● **Work item**: Range to reproduce from the entries below: the line with "Lemma warm_work_warms w", the line with "w) as Hwarm.", and every line in between. Give them exactly and give nothing else.

● **Provided information**:
******************************
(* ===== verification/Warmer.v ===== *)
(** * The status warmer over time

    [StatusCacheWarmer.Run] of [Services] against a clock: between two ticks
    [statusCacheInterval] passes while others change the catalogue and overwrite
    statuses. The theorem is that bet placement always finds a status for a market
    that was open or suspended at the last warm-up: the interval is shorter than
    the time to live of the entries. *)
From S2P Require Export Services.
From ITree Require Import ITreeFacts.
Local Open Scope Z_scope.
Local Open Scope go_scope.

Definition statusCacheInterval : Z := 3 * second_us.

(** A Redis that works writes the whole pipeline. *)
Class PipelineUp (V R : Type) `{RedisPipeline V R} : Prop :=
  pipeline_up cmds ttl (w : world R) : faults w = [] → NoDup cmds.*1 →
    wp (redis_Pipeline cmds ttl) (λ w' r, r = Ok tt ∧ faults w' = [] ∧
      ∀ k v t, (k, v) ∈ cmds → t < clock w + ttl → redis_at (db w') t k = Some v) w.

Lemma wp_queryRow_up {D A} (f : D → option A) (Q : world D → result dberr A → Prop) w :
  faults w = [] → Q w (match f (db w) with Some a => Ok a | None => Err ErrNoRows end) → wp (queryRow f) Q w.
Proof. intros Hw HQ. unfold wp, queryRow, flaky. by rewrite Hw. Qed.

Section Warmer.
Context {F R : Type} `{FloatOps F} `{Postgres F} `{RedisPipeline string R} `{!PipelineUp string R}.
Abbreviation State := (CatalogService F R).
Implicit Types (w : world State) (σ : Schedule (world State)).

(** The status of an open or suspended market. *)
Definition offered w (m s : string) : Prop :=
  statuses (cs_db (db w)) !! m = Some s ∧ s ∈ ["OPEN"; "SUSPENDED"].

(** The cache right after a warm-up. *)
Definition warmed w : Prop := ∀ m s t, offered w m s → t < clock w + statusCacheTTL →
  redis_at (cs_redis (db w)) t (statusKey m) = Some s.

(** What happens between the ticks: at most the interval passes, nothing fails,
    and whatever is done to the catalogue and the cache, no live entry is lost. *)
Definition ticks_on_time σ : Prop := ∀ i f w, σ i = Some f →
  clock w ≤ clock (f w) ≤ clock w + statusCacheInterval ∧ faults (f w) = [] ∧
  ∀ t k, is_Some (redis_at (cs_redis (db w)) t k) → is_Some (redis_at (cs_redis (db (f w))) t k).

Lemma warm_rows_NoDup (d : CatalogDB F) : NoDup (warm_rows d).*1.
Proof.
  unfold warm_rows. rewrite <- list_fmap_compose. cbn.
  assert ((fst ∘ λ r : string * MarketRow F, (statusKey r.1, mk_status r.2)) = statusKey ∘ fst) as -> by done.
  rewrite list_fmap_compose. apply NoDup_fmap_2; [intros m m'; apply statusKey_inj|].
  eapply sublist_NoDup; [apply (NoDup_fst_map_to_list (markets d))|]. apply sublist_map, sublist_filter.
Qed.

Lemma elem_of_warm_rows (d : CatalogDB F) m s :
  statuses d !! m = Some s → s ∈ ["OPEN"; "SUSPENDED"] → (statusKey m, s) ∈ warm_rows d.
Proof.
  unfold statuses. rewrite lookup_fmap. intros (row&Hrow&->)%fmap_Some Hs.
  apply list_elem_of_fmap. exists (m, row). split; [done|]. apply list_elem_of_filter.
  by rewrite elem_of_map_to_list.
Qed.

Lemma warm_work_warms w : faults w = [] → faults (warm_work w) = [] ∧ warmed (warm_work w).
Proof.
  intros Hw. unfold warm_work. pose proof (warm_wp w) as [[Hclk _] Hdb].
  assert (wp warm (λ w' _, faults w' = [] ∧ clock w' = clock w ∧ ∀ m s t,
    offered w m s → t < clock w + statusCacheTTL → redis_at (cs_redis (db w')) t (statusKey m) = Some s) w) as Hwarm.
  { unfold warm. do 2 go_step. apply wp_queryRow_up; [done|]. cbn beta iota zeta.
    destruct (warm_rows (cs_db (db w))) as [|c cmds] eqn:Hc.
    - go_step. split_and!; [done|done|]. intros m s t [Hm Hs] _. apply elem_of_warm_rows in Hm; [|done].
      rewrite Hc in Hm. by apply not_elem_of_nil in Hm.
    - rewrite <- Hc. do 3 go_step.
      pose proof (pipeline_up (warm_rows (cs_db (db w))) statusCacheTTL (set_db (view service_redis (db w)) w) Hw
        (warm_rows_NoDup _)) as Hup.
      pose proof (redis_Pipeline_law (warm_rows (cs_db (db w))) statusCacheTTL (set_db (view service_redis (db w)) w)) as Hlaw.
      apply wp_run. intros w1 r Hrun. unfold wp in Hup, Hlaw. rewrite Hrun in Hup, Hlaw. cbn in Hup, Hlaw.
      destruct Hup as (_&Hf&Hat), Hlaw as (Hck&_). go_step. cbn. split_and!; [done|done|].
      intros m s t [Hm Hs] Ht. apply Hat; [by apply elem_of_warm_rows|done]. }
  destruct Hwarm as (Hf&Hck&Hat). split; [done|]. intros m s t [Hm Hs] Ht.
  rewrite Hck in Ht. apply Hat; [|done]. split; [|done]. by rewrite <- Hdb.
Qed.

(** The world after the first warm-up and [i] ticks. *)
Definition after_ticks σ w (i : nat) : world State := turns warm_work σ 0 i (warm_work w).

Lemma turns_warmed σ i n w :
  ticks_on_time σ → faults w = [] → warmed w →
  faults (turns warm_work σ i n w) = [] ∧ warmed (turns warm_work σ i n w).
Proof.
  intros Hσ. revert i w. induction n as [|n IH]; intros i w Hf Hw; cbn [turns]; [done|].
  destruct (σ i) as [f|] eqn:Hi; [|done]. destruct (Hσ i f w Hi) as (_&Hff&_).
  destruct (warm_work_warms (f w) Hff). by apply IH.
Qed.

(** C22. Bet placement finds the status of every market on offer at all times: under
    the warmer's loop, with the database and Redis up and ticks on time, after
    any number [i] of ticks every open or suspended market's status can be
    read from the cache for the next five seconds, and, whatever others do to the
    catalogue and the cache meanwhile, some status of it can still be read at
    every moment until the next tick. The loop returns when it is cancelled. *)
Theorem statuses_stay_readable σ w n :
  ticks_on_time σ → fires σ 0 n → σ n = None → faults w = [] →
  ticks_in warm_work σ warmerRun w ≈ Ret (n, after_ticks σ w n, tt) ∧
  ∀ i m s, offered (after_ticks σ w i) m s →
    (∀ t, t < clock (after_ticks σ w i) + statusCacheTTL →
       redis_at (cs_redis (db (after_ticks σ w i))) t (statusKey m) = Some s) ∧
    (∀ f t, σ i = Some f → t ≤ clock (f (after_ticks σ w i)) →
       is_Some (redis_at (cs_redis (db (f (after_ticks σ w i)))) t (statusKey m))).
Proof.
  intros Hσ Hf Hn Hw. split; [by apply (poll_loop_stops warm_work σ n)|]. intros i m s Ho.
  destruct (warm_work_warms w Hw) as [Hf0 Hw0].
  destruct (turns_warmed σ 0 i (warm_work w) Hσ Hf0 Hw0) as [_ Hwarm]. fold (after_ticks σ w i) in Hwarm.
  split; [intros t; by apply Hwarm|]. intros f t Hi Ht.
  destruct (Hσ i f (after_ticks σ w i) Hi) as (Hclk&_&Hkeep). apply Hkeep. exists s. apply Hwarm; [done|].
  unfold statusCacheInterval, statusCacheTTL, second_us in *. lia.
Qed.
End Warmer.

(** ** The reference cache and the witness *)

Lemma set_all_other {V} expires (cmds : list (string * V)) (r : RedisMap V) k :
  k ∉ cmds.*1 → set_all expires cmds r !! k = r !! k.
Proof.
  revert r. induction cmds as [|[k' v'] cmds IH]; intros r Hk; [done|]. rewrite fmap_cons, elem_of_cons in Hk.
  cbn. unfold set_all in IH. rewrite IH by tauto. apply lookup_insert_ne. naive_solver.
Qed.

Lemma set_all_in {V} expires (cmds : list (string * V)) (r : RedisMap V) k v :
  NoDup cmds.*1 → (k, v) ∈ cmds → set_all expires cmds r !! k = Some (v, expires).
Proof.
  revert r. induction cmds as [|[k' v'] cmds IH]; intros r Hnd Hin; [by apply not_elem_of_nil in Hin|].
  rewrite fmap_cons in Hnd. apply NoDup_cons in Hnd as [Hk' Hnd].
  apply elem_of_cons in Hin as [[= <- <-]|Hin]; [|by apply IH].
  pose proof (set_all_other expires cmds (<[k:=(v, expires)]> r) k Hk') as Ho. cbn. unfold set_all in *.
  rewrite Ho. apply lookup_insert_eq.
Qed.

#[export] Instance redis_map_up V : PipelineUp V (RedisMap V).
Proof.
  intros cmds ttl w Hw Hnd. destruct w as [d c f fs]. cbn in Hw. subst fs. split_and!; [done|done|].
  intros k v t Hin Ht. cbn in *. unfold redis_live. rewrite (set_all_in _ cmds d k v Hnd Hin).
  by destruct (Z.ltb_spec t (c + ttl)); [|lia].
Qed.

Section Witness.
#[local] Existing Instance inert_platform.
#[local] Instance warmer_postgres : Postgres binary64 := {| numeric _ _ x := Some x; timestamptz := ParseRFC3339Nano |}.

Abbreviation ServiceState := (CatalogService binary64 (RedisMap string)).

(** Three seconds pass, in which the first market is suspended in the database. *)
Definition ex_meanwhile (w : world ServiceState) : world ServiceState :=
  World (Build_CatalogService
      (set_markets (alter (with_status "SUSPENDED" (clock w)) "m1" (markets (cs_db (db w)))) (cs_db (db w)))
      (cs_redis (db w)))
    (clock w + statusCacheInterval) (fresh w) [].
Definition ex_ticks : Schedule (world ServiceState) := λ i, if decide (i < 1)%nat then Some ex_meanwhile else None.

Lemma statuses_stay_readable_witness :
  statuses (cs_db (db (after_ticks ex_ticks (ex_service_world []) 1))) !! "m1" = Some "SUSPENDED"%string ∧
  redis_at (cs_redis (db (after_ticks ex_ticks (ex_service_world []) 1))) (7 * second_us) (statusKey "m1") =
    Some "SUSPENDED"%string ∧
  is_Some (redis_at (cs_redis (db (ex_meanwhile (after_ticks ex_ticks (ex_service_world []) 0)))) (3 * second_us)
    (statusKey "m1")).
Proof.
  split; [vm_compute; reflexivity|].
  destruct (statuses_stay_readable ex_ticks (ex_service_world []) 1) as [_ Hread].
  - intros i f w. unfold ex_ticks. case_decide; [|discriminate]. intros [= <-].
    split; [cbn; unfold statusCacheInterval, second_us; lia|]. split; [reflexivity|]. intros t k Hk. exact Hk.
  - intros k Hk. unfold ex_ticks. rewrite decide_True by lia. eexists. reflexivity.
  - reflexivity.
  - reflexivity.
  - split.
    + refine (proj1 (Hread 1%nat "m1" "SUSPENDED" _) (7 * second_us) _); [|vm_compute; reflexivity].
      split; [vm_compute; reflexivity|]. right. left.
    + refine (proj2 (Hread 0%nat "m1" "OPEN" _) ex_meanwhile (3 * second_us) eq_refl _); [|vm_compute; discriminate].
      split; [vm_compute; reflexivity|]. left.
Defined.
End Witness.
******************************
● **Result of this task**:
Lemma warm_work_warms w : faults w = [] → faults (warm_work w) = [] ∧ warmed (warm_work w).
Proof.
  intros Hw. unfold warm_work. pose proof (warm_wp w) as [[Hclk _] Hdb].
  assert (wp warm (λ w' _, faults w' = [] ∧ clock w' = clock w ∧ ∀ m s t,
    offered w m s → t < clock w + statusCacheTTL → redis_at (cs_redis (db w')) t (statusKey m) = Some s) w) as Hwarm.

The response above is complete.